**AVAILABLE DATA**
▼

(** Another one: ties are broken the other way round. *)
Program Definition reversing_engine : SqlEngine := {|
  order_by A le l := merge_sort (bool_le le) (reverse l);
  bare_row A a l := default a (last l);
  strftime_hour := strftime_ref
|}.
Next Obligation. intros A le l. simpl. rewrite merge_sort_Permutation. apply reverse_Permutation. Qed.
Next Obligation. intros A le l Htot Htr. by apply merge_sort_ordered. Qed.
Next Obligation.
  intros A a l. simpl. destruct (last l) as [x|] eqn:E; simpl; [|apply list_elem_of_here].
  apply elem_of_cons. right. by apply last_Some_elem_of.
Qed.
Next Obligation. apply strftime_ref_spec. Qed.
(** After a cleanup the table holds only clients seen within the time to live before it or
    since it: its size is bounded by the recent clients. *)
Theorem idle_forgotten (rps : spec_float) (burst : Z) (before after : list lop) (tick : time) :
  known (run_state (before ++ OpCleanup tick :: after) (NewLimiter rps burst)) ⊆
  keys_since (tick - 10 * time_minute) before ∪ keys_in after.
Proof.
  unfold run_state. rewrite foldl_app. simpl. fold (run_state before (NewLimiter rps burst)).
  destruct (run_state_stamped rps burst before) as [Hst Httl].
  set (l := run_state before (NewLimiter rps burst)) in *.
  pose proof (known_run after (cleanup tick l)) as Hk. unfold run_state in Hk.
  enough (known (cleanup tick l) ⊆ keys_since (tick - 10 * time_minute) before) by set_solver.
  intros k. unfold known. rewrite elem_of_dom. intros [c Hc]. apply map_lookup_filter_Some in Hc as [Hc Hd].
  simpl in Hd. rewrite Httl in Hd. apply elem_of_keys_since. exists (lastSeen c). split; [by apply Hst|lia].
Qed.

(** ** Interleavings *)

(** Who may use which bucket: an entry of the table, or a goroutine between
    the lock and the call on the bucket. *)
Definition uses (s : LState) k (p : nat) : Prop :=
  (exists c, l_clients (ls_limiter s) !! k = Some c /\ limiter c = p) \/
  (exists g, ls_waiting s !! g = Some (k, p)).

Definition unshared (s : LState) : Prop :=
  (forall k p, uses s k p -> (p < length (l_heap (ls_limiter s)))%nat) /\
  (forall k k' p, uses s k p -> uses s k' p -> k = k').

Definition lstart (rps : spec_float) (burst : Z) : LState := mkLState (NewLimiter rps burst) ∅ None.
(* ===== verification/GoUrl.v ===== *)
(** * [net/url.Parse], as far as the proxy looks at its result

    The scheme, authority and path split, the percent-escape rules of each
    part, and the port check: which strings parse, and with which host. The
    check of a bracketed address literal differs between Go releases and stays
    a parameter ([UrlRelease]). *)

From S2P Require Export GoHttp.
From Stdlib Require Import Ascii.

Class UrlRelease := { bracket_ok : string -> bool }.

Record URL := mkURL {
  u_Scheme : string; u_Opaque : string; u_Host : string; u_Path : string; u_RawPath : string; u_RawQuery : string }.

(** ** Characters *)

Definition is_alpha (c : ascii) : bool := is_upper c || is_lower c.
Definition is_alnum (c : ascii) : bool := is_alpha c || is_digit c.
Definition is_ctl (c : ascii) : bool := (byte_of c <? 32)%Z || (byte_of c =? 127)%Z.

Definition dquote : string := String (of_byte 34) "".

Definition host_char (c : ascii) : bool :=
  is_alnum c || char_in c ("!$&'()*+,;=:[]<>" +:+ dquote +:+ "-_.~").

Definition hex_digit (c : ascii) : option Z :=
  let b := byte_of c in
  if is_digit c then Some (b - 48)%Z
  else if ((97 <=? b) && (b <=? 102))%Z then Some (b - 87)%Z
  else if ((65 <=? b) && (b <=? 70))%Z then Some (b - 55)%Z
  else None.

Fixpoint any_byte (p : ascii -> bool) (s : string) : bool :=
  match s with EmptyString => false | String c s => p c || any_byte p s end.

(** [strings.Index]: the first occurrence of a substring. *)
Fixpoint index_str (p s : string) : option nat :=
  if has_prefix p s then Some 0
  else match s with EmptyString => None | String _ s => S <$> index_str p s end.

(** ** Percent escapes *)

Inductive encoding := encodePath | encodeHost | encodeZone | encodeUserPassword | encodeFragment.

(** [unescape]; [None] is its error. *)
Fixpoint unescape (mode : encoding) (s : string) : option string :=
  match s with
  | EmptyString => Some ""
  | String c s =>
      if decide (c = "%"%char) then
        match s with
        | String a (String b s') =>
            match hex_digit a, hex_digit b with
            | Some x, Some y =>
                let v := of_byte (x * 16 + y) in
                let is25 := bool_decide (x * 16 + y = 37)%Z in
                let bad := match mode with
                  | encodeHost => (x <? 8)%Z && negb is25
                  | encodeZone => negb is25 && negb (byte_of v =? 32)%Z && negb (host_char v)
                  | _ => false end in
                if bad then None else String v <$> unescape mode s'
            | _, _ => None
            end
        | _ => None
        end
      else
        let bad := match mode with
          | encodeHost | encodeZone => (byte_of c <? 128)%Z && negb (host_char c)
          | _ => false end in
        if bad then None else String c <$> unescape mode s
  end.

(** [shouldEscape] and [escape] for a path. *)
Definition path_escaped (c : ascii) : bool := negb (is_alnum c || char_in c "-_.~$&+,/:;=@").

Definition upper_hex (d : Z) : ascii := of_byte (if (d <? 10)%Z then 48 + d else 55 + d).

Fixpoint escape_path (s : string) : string :=
  match s with
  | EmptyString => ""
  | String c s =>
      if path_escaped c then
        String "%"%char (String (upper_hex (byte_of c / 16)) (String (upper_hex (byte_of c mod 16)) (escape_path s)))
      else String c (escape_path s)
  end.

Definition validEncoded (s : string) : bool :=
  all_bytes (fun c => char_in c "!$&'()*+,;=:@[]%" || negb (path_escaped c)) s.

(** [setPath]: the path, and its raw form when the default encoding differs. *)
Definition setPath (p : string) : option (string * string) :=
  path ← unescape encodePath p;
  Some (path, if decide (p = escape_path path) then "" else p).

(** [EscapedPath]. *)
Definition escaped_path (path rawPath : string) : string :=
  if negb (bool_decide (rawPath = "")) && validEncoded rawPath &&
     bool_decide (unescape encodePath rawPath = Some path) then rawPath
  else if decide (path = "*") then "*" else escape_path path.

(** ** The parts of a URL *)

(** [getScheme]: scheme and rest; [None] is the missing-scheme error. *)
Fixpoint get_scheme_loop (first : bool) (acc s raw : string) : option (string * string) :=
  match s with
  | EmptyString => Some ("", raw)
  | String c s =>
      if is_alpha c then get_scheme_loop false (acc +:+ String c "") s raw
      else if is_digit c || char_in c "+-." then
        if first then Some ("", raw) else get_scheme_loop false (acc +:+ String c "") s raw
      else if decide (c = ":"%char) then if first then None else Some (acc, s)
      else Some ("", raw)
  end.

Definition getScheme (raw : string) : option (string * string) := get_scheme_loop true "" raw raw.

Definition validOptionalPort (port : string) : bool :=
  match port with
  | EmptyString => true
  | String c p => bool_decide (c = ":"%char) && all_bytes is_digit p
  end.

Definition validUserinfo (s : string) : bool :=
  all_bytes (fun c => is_alnum c || char_in c "-._:~!$&'()*+,;=%@") s.

Definition parseHost `{UrlRelease} (host : string) : option string :=
  if has_prefix "[" host then
    match last_index_byte "]"%char host with
    | None => None
    | Some i =>
        if validOptionalPort (str_drop (S i) host) then
          if bracket_ok (str_take i host) then
            match index_str "%25" (str_take i host) with
            | Some zone =>
                h1 ← unescape encodeHost (str_take zone host);
                h2 ← unescape encodeZone (str_drop zone (str_take i host));
                h3 ← unescape encodeHost (str_drop i host);
                Some (h1 +:+ h2 +:+ h3)
            | None => unescape encodeHost host
            end
          else None
        else None
    end
  else
    match last_index_byte ":"%char host with
    | Some i => if validOptionalPort (str_drop i host) then unescape encodeHost host else None
    | None => unescape encodeHost host
    end.

Definition parseAuthority `{UrlRelease} (authority : string) : option string :=
  match last_index_byte "@"%char authority with
  | None => parseHost authority
  | Some i =>
      host ← parseHost (str_drop (S i) authority);
      let userinfo := str_take i authority in
      if validUserinfo userinfo then
        match cut ":"%char userinfo with
        | None => _ ← unescape encodeUserPassword userinfo; Some host
        | Some (u, p) =>
            _ ← unescape encodeUserPassword u; _ ← unescape encodeUserPassword p; Some host
        end
      else None
  end.

Fixpoint count_char (c : ascii) (s : string) : nat :=
  match s with
  | EmptyString => 0
  | String d s => (if decide (c = d) then 1 else 0) + count_char c s
  end.

Definition split_query (rest : string) : string * string :=
  if bool_decide (last_index_byte "?"%char rest = Some (pred (String.length rest))) &&
     (count_char "?"%char rest =? 1)%nat
  then (str_take (pred (String.length rest)) rest, "")
  else match cut "?"%char rest with Some (a, b) => (a, b) | None => (rest, "") end.

(** [parse] with [viaRequest = false]. *)
Definition parse_url `{UrlRelease} (raw : string) : option URL :=
  if any_byte is_ctl raw then None
  else if decide (raw = "*") then Some (mkURL "" "" "" "*" "" "")
  else
    '(scheme, rest) ← getScheme raw;
    let scheme := ascii_lower scheme in
    let '(rest, query) := split_query rest in
    if negb (has_prefix "/" rest) && negb (bool_decide (scheme = "")) then
      Some (mkURL scheme rest "" "" "" query)
    else if negb (has_prefix "/" rest) &&
            char_in ":"%char (match cut "/"%char rest with Some (seg, _) => seg | None => rest end) then None
    else
      '(host, path) ←
        (if (negb (bool_decide (scheme = "")) || negb (has_prefix "///" rest)) && has_prefix "//" rest then
           let authority := str_drop 2 rest in
           match index_byte "/"%char authority with
           | Some i => h ← parseAuthority (str_take i authority); Some (h, str_drop i authority)
           | None => h ← parseAuthority authority; Some (h, "")
           end
         else Some ("", rest));
      '(path, rawPath) ← setPath path;
      Some (mkURL scheme "" host path rawPath query).

(** [url.Parse]. *)
Definition url_parse `{UrlRelease} (raw : string) : option URL :=
  match cut "#"%char raw with
  | None => parse_url raw
  | Some (u, frag) => url ← parse_url u; _ ← unescape encodeFragment frag; Some url
  end.

(** ** Examples *)

Section examples.
Local Instance any_release : UrlRelease := {| bracket_ok _ := true |}.

Example url_plain : u_Host <$> url_parse "http://127.0.0.1:8080/app?x=1" = Some "127.0.0.1:8080".
Proof. reflexivity. Qed.
Example url_v6 : u_Host <$> url_parse "https://u:p@[::1]:8443" = Some "[::1]:8443".
Proof. reflexivity. Qed.
Example url_no_scheme : url_parse "localhost:8080" = Some (mkURL "localhost" "8080" "" "" "" "").
Proof. reflexivity. Qed.
Example url_ip_no_scheme : url_parse "127.0.0.1:8080" = None.
Proof. reflexivity. Qed.
Example url_bad_port : url_parse "http://host:8x" = None.
Proof. reflexivity. Qed.
Example url_bad_escape : url_parse "http://host/%zz" = None.
Proof. reflexivity. Qed.
Example url_paths :
  fmap (fun u => (u_Path u, u_RawPath u)) <$> (url_parse <$> ["http://h/a%20b"; "http://h/a%2Fb"; "http://h/a b"]) =
  [Some ("/a b", ""); Some ("/a/b", "/a%2Fb"); Some ("/a b", "/a b")].
Proof. reflexivity. Qed.
Example escaped_paths :
  [escaped_path "/a b" ""; escaped_path "/a/b" "/a%2Fb"; escaped_path "/a b" "/a b"; escaped_path "/[x]" "/[x]"] =
  ["/a%20b"; "/a%2Fb"; "/a%20b"; "/[x]"].
Proof. reflexivity. Qed.
End examples.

▲

**TASK DESCRIPTION**
Take the entries above and return only the lines from the one with "else if ((65" to the one with "(** ** Percent escapes *)", both included, unchanged.

**SOLUTION TO THIS PROBLEM**
  else if ((65 <=? b) && (b <=? 70))%Z then Some (b - 55)%Z
  else None.

Fixpoint any_byte (p : ascii -> bool) (s : string) : bool :=
  match s with EmptyString => false | String c s => p c || any_byte p s end.

(** [strings.Index]: the first occurrence of a substring. *)
Fixpoint index_str (p s : string) : option nat :=
  if has_prefix p s then Some 0
  else match s with EmptyString => None | String _ s => S <$> index_str p s end.

(** ** Percent escapes *)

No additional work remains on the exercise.